Em família, dinheiro não deve ser um tabu

Dia 208/365:

Mais uma pesquisa divulgada pelo Serviço de Proteção ao Crédito (SPC Brasil) e pela Confederação Nacional de Dirigentes Lojistas (CNDL) que deixou o ‘Obrigada, estou apenas olhando’ preocupado.

Gente, apenas 44% das pessoas entrevistadas falam sobre dinheiro/finanças com os membros da família. Além deste percentual, 57% dos consumidores reconhecem que, na família, há sempre um membro que prejudica o orçamento doméstico. E para vocês entenderem, de uma vez por todas, o quanto as finanças podem afetar outras áreas da sua vida: a pesquisa também apontou que 48% dos casais brigam por causa de dinheiro.

Dinheiro não deveria ser tabu no ambiente familiar. Não espere a situação da sua casa beirar o insustentável para você fazer alguma coisa. Converse com o seu cônjuge, seja sincero, não espere a água bater na b… (como diria minha avó) pra fazer alguma coisa. Não espere chegar ao ponto de recorrer a empréstimos em bancos ou com familiares para se posicionar frente aos gastos que estão fora do seu orçamento.
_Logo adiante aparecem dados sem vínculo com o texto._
(** X19 on the manager the first call left. *)
Lemma get_cache_status_after_fetch_values_witness :
  reachable (on_world wall_clock) (fetchers data_manager) warm_manager
  /\ last_fetch_time warm_manager = Some noon
  /\ exists status p1 d remaining,
       get_cache_info warm_manager warm_process
       = (Returns (status, warm_manager), p1, [])
       /\ cached_data warm_manager = Some d /\ d <> []
       /\ status_entry "total_records" status = Some (PInt (Z.of_nat (length d)))
       /\ status_entry "last_updated" status
          = Some (PStr (Datetime.strftime_ymd_hms noon))
       /\ status_entry "cache_remaining_minutes" status = Some (PInt remaining)
       /\ 0 <= remaining
       /\ (noon <= fst (on_world wall_clock warm_process) -> remaining <= 30)
       /\ (status_entry "cache_valid" status = Some (PBool false) -> remaining = 0).
Proof.
  assert (Hl : last_fetch_time warm_manager = Some noon)
    by (vm_compute; reflexivity).
  split; [exact warm_manager_reachable|]. split; [exact Hl|].
  exact (get_cache_status_after_fetch_values (on_world wall_clock)
           (fetchers data_manager) warm_manager warm_process noon
           warm_manager_reachable Hl).
Defined.

(** X20 on the second call of the dashboard. *)
Lemma get_congressional_data_rows_witness :
  reachable (on_world wall_clock) (fetchers data_manager) warm_manager
  /\ exists data source self' p' tr,
       get_congressional_data false warm_manager warm_process
       = (Returns (data, source, self'), p', tr)
       /\ ((data = [] /\ source = lit "No source available")
           \/ ((6 <= length data <= 10)%nat
               /\ Forall synthesized data
               /\ (source = HTML_name
                   \/ exists t, source = cached_label (Some t)))).
Proof.
  split; [exact warm_manager_reachable|].
  exact (get_congressional_data_rows false warm_manager warm_process
           warm_manager_reachable).
Defined.

(** X2 on a lookup in lower case with blanks around it, followed by one in
    capitals. *)
Lemma get_company_name_shares_normalized_key_witness :
  let run := get_company_name (Some (lit " aapl ")) ticker_service_up in
  lit " aapl " <> [] /\ lit "AAPL" <> []
  /\ normalize (lit " aapl ") = normalize (lit "AAPL")
  /\ fst (fst run) = Returns (PStr (lit "Apple Inc."))
  /\ get_company_name (Some (lit "AAPL")) (snd (fst run))
     = (Returns (PStr (lit "Apple Inc.")), snd (fst run), []).
Proof.
  intros run.
  assert (Hv : fst (fst run) = Returns (PStr (lit "Apple Inc.")))
    by (vm_compute; reflexivity).
  assert (Hkey : normalize (lit " aapl ") = normalize (lit "AAPL"))
    by (vm_compute; reflexivity).
  assert (Hne1 : lit " aapl " <> []) by discriminate.
  assert (Hne2 : lit "AAPL" <> []) by discriminate.
  pose proof (triple_eta run) as Hrun. rewrite Hv in Hrun.
  repeat (split; [assumption|]).
  exact (get_company_name_shares_normalized_key (lit " aapl ") (lit "AAPL")
           ticker_service_up _ _ _ Hne1 Hne2 Hkey Hrun).
Defined.

(** X3 without network. *)
Lemma get_company_name_falls_back_witness :
  lit "msft" <> []
  /\ cache (company_lookup offline) !! normalize (lit "msft") = None
  /\ usable_reply
       (fst (http_get (lookup_url (normalize (lit "msft"))) 5 (world offline)))
     = false
  /\ get_company_name (Some (lit "msft")) offline
     = (Returns (fallback_name (normalize (lit "msft"))),
        stored (normalize (lit "msft")) (fallback_name (normalize (lit "msft")))
          (snd (http_get (lookup_url (normalize (lit "msft"))) 5 (world offline)))
          offline,
        [HttpGet (lookup_url (normalize (lit "msft"))) 5; Sleep 100]).
Proof.
  assert (Hne : lit "msft" <> []) by discriminate.
  assert (Hmiss : cache (company_lookup offline) !! normalize (lit "msft") = None)
    by reflexivity.
  assert (Hun : usable_reply
                  (fst (http_get (lookup_url (normalize (lit "msft"))) 5
                          (world offline))) = false) by reflexivity.
  repeat (split; [assumption|]).
  exact (get_company_name_falls_back (lit "msft") offline Hne Hmiss Hun).
Defined.

(** X4 on the reply [apple]. *)
Lemma get_company_name_prefers_exact_match_witness :
  lit " aapl " <> []
  /\ cache (company_lookup ticker_service_up) !! normalize (lit " aapl ") = None
  /\ fst (http_get (lookup_url (normalize (lit " aapl "))) 5
            (world ticker_service_up)) = Returns apple_response
  /\ Forall well_formed_item apple_results
  /\ chosen_name (normalize (lit " aapl ")) apple_results
     = PStr (lit "Apple Inc.")
  /\ get_company_name (Some (lit " aapl ")) ticker_service_up
     = (Returns (chosen_name (normalize (lit " aapl ")) apple_results),
        stored (normalize (lit " aapl "))
          (chosen_name (normalize (lit " aapl ")) apple_results)
          (snd (http_get (lookup_url (normalize (lit " aapl "))) 5
                  (world ticker_service_up)))
          ticker_service_up,
        [HttpGet (lookup_url (normalize (lit " aapl "))) 5]).
Proof.
  assert (Hne : lit " aapl " <> []) by discriminate.
  assert (Hitems : apple_results <> []) by discriminate.
  assert (Hmiss : cache (company_lookup ticker_service_up)
                    !! normalize (lit " aapl ") = None) by reflexivity.
  assert (Hreply : fst (http_get (lookup_url (normalize (lit " aapl "))) 5
                          (world ticker_service_up)) = Returns apple_response)
    by reflexivity.
  assert (Hwf : Forall well_formed_item apple_results)
    by (repeat constructor).
  split; [exact Hne|]. split; [exact Hmiss|]. split; [exact Hreply|].
  split; [exact Hwf|]. split; [vm_compute; reflexivity|].
  exact (get_company_name_prefers_exact_match (lit " aapl ") ticker_service_up
           apple_response _ apple_results Hne Hmiss Hreply eq_refl eq_refl
           eq_refl Hitems Hwf).
Defined.

(** X8 without network. *)
Lemma HTML_fetch_data_failed_page_witness :
  status_is_200 (fst (http_get HTML_base_url 15 (world offline))) = false
  /\ HTML_fetch_data offline
     = (Returns [],
        with_world (snd (http_get HTML_base_url 15 (world offline))) offline,
        [HttpGet HTML_base_url 15]).
Proof.
  assert (Hbad : status_is_200 (fst (http_get HTML_base_url 15 (world offline)))
                 = false) by reflexivity.
  split; [exact Hbad|].
  exact (HTML_fetch_data_failed_page offline Hbad).
Defined.

(** X10 on a page whose text has six tokens of each kind. *)
Lemma HTML_fetch_data_drops_embedded_data_witness :
  let p1 := with_world (snd (scripted_get HTML_base_url 15 (world embedded_page)))
              embedded_page in
  fst (scripted_get HTML_base_url 15 (world embedded_page))
    = Returns embedded_response
  /\ pattern_rows (text embedded_response) = 6%nat
  /\ fst (fst (extract_embedded_data (RT:=embedded_runtime)
                 [None; Some embedded_script] p1))
     = Returns (Some embedded_value)
  /\ truthy embedded_value = true
  /\ HTML_fetch_data (RT:=embedded_runtime) embedded_page
     = (Returns [], p1, [HttpGet HTML_base_url 15]).
Proof.
  intros p1.
  assert (Hfound : fst (fst (extract_embedded_data (RT:=embedded_runtime)
                               [None; Some embedded_script] p1))
                   = Returns (Some embedded_value))
    by (vm_compute; reflexivity).
  split; [reflexivity|]. split; [vm_compute; reflexivity|].
  split; [exact Hfound|]. split; [reflexivity|].
  exact (HTML_fetch_data_drops_embedded_data (RT:=embedded_runtime)
           embedded_page embedded_response [None; Some embedded_script]
           embedded_value eq_refl eq_refl eq_refl Hfound eq_refl).
Defined.

(** X21 on the selection of one politician in a date range. *)
Lemma apply_filters_keeps_passing_rows_witness :
  apply_filters every_date two_rows pelosi_in_december = Returns [sample_row]
  /\ [sample_row] `sublist_of` two_rows
  /\ Forall (fun r => passes pelosi_in_december r = true) [sample_row].
Proof.
  assert (Hrun : apply_filters every_date two_rows pelosi_in_december
                 = Returns [sample_row]) by (vm_compute; reflexivity).
  split; [exact Hrun|].
  exact (apply_filters_keeps_passing_rows every_date two_rows
           pelosi_in_december [sample_row] Hrun).
Defined.

(** X22 on the selection of one politician with every trade size
    deselected: the row of that politician stays. *)
Lemma apply_filters_without_dates_witness :
  (f_start_date pelosi_only = None \/ f_end_date pelosi_only = None)
  /\ List.filter (passes pelosi_only) two_rows = [sample_row]
  /\ apply_filters no_date two_rows pelosi_only
     = Returns (List.filter (passes pelosi_only) two_rows).
Proof.
  assert (Hdates : f_start_date pelosi_only = None
                   \/ f_end_date pelosi_only = None) by (left; reflexivity).
  split; [exact Hdates|]. split; [vm_compute; reflexivity|].
  exact (apply_filters_without_dates no_date two_rows pelosi_only Hdates).
Defined.

(** X23 on a date conversion that fails. *)
Lemma apply_filters_raises_only_from_dates_witness :
  apply_filters no_date two_rows pelosi_in_december
    = Raises (Exception "ValueError")
  /\ two_rows <> []
  /\ exists start_date end_date,
       f_start_date pelosi_in_december = Some start_date
       /\ f_end_date pelosi_in_december = Some end_date
       /\ no_date (map trade_date
                     (List.filter (selected pelosi_in_december) two_rows))
            start_date end_date = Raises (Exception "ValueError").
Proof.
  assert (Hrun : apply_filters no_date two_rows pelosi_in_december
                 = Raises (Exception "ValueError")) by (vm_compute; reflexivity).
  split; [exact Hrun|].
  exact (apply_filters_raises_only_from_dates no_date two_rows
           pelosi_in_december (Exception "ValueError") Hrun).
Defined.

(** X25 on the first call of the dashboard. *)
Lemma get_congressional_data_request_budget_witness :
  fetchers data_manager = fetchers data_manager
  /\ requests (trace_of first_call) = 8%nat
  /\ (requests (trace_of (get_congressional_data false data_manager online))
      <= 12)%nat.
Proof.
  split; [reflexivity|]. split; [vm_compute; reflexivity|].
  exact (get_congressional_data_request_budget false data_manager online eq_refl).
Defined.

(** X26 on the manager the first call left. *)
Lemma reachable_manager_invariant_witness :
  reachable (on_world wall_clock) (fetchers data_manager) warm_manager
  /\ fetchers warm_manager = fetchers data_manager
  /\ cache_duration warm_manager = Datetime.timedelta_minutes 30
  /\ ((last_fetch_time warm_manager = None /\ cached_data warm_manager = None)
      \/ exists t d, last_fetch_time warm_manager = Some t
                     /\ cached_data warm_manager = Some d /\ d <> []).
Proof.
  split; [exact warm_manager_reachable|].
  exact (reachable_manager_invariant (on_world wall_clock)
           (fetchers data_manager) warm_manager warm_manager_reachable).
Defined.

(** X27 on a word in the middle of a sentence. *)
Lemma stock_pattern_finds_every_capital_word_witness :
  (3 <= length (lit "AAPL") <= 5)%nat
  /\ Forall (fun c => (65 <= c <= 90)%N) (lit "AAPL")
  /\ whole_word_of (lit "Bought AAPL, sold it.") (lit "AAPL")
  /\ In (lit "AAPL") (re_findall match_stock (lit "Bought AAPL, sold it.")).
Proof.
  assert (Hlen : (3 <= length (lit "AAPL") <= 5)%nat) by (cbn; lia).
  assert (Hcaps : Forall (fun c => (65 <= c <= 90)%N) (lit "AAPL"))
    by (change (lit "AAPL") with [65; 65; 80; 76]%N;
        repeat (constructor; [lia|]); constructor).
  assert (Hword : whole_word_of (lit "Bought AAPL, sold it.") (lit "AAPL")).
  { exists (lit "Bought "), (lit ", sold it."). repeat split; reflexivity. }
  repeat (split; [assumption|]).
  exact (stock_pattern_finds_every_capital_word _ _ Hlen Hcaps Hword).
Defined.


(** ** Worked examples *)

(** The patterns on small texts, as [re.findall] answers them. *)
Example findall_money_example :
  re_findall match_money (lit "$1,2.345 $ 5K-6 7K-8K9K-10K $.50 x$5.5.55")
  = map lit ["$1,2.34"; "7K-8K"; "9K-10K"; "$5"]%string.
Proof. vm_compute. reflexivity. Qed.

Example findall_money_en_dash :
  re_findall match_money (lit "size " ++ default_trade_size ++ lit ".")
  = [default_trade_size].
Proof. vm_compute. reflexivity. Qed.

Example findall_stock_example :
  re_findall match_stock (lit "ABC ABCD-ABCDE,ABCDEF AB abC ABC1 _ABC ABC")
  = map lit ["ABC"; "ABCD"; "ABCDE"; "ABC"]%string.
Proof. vm_compute. reflexivity. Qed.

Example str_of_noon : Datetime.to_str noon = lit "2025-01-01 12:00:00".
Proof. vm_compute. reflexivity. Qed.

Example str_with_microseconds :
  Datetime.to_str (noon + 42) = lit "2025-01-01 12:00:00.000042".
Proof. vm_compute. reflexivity. Qed.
Gestão financeira é um assunto que tem que fazer parte do dia a dia de todos da família. A gente sabe que não é fácil: as pessoas são diferentes umas das outras, agem e pensam diferente, daí sempre vai rolar um estresse quando o assunto é mais sério. Não se abata com isso, enfrente, converse, divida responsabilidades e faça disso um hábito. Assim, naturalmente, o assunto entra na pauta da família e deixa de ser um tabu.

Lembro que no curso de Reeducação Financeira do Pedro Braggio, ele comentou que era comum um dos membros da família pedir ajuda porque não conseguia conversar com o restante da família. Entre os alunos, um pai relatou que em sua casa era apenas uma receita (a dele) e quatro despesas (a dele, da esposa e dos filhos). “Dessa forma, a conta não fecha nunca”, alertou Pedro Braggio.

Dividir as contas

Dividir o pagamento das contas é uma boa oportunidade para fazer com que todos participem. O SPC divulgou também que 1/3 dos entrevistados não divide as responsabilidades. Novamente a conversa sincera e honesta se faz necessária. Claro que as contas não poderão ser divididas igualmente, mas vocês podem se ajustar de acordo com o salário de cada um. Se tiver filhos pequenos compre cofrinhos, defina um valor mensal ou semanal para eles e ajude-os a administrar esse dinheiro. Assim, vocês já vão colocando conceitos de educação financeira para as crianças.

Pedro Braggio sinaliza ainda a importância de buscar os três efes. “Saber o objetivo de seu parceiro ou parceira é determinante para que haja felicidade financeira famíliar”, alerta. Vamos levar estes conceitos para dentro de casa. Não tenha medo, depois de um tempo de adaptação, as coisas vão fluir naturalmente, vocês saem do aperto e encontram a tão sonhada felicidade financeira familiar.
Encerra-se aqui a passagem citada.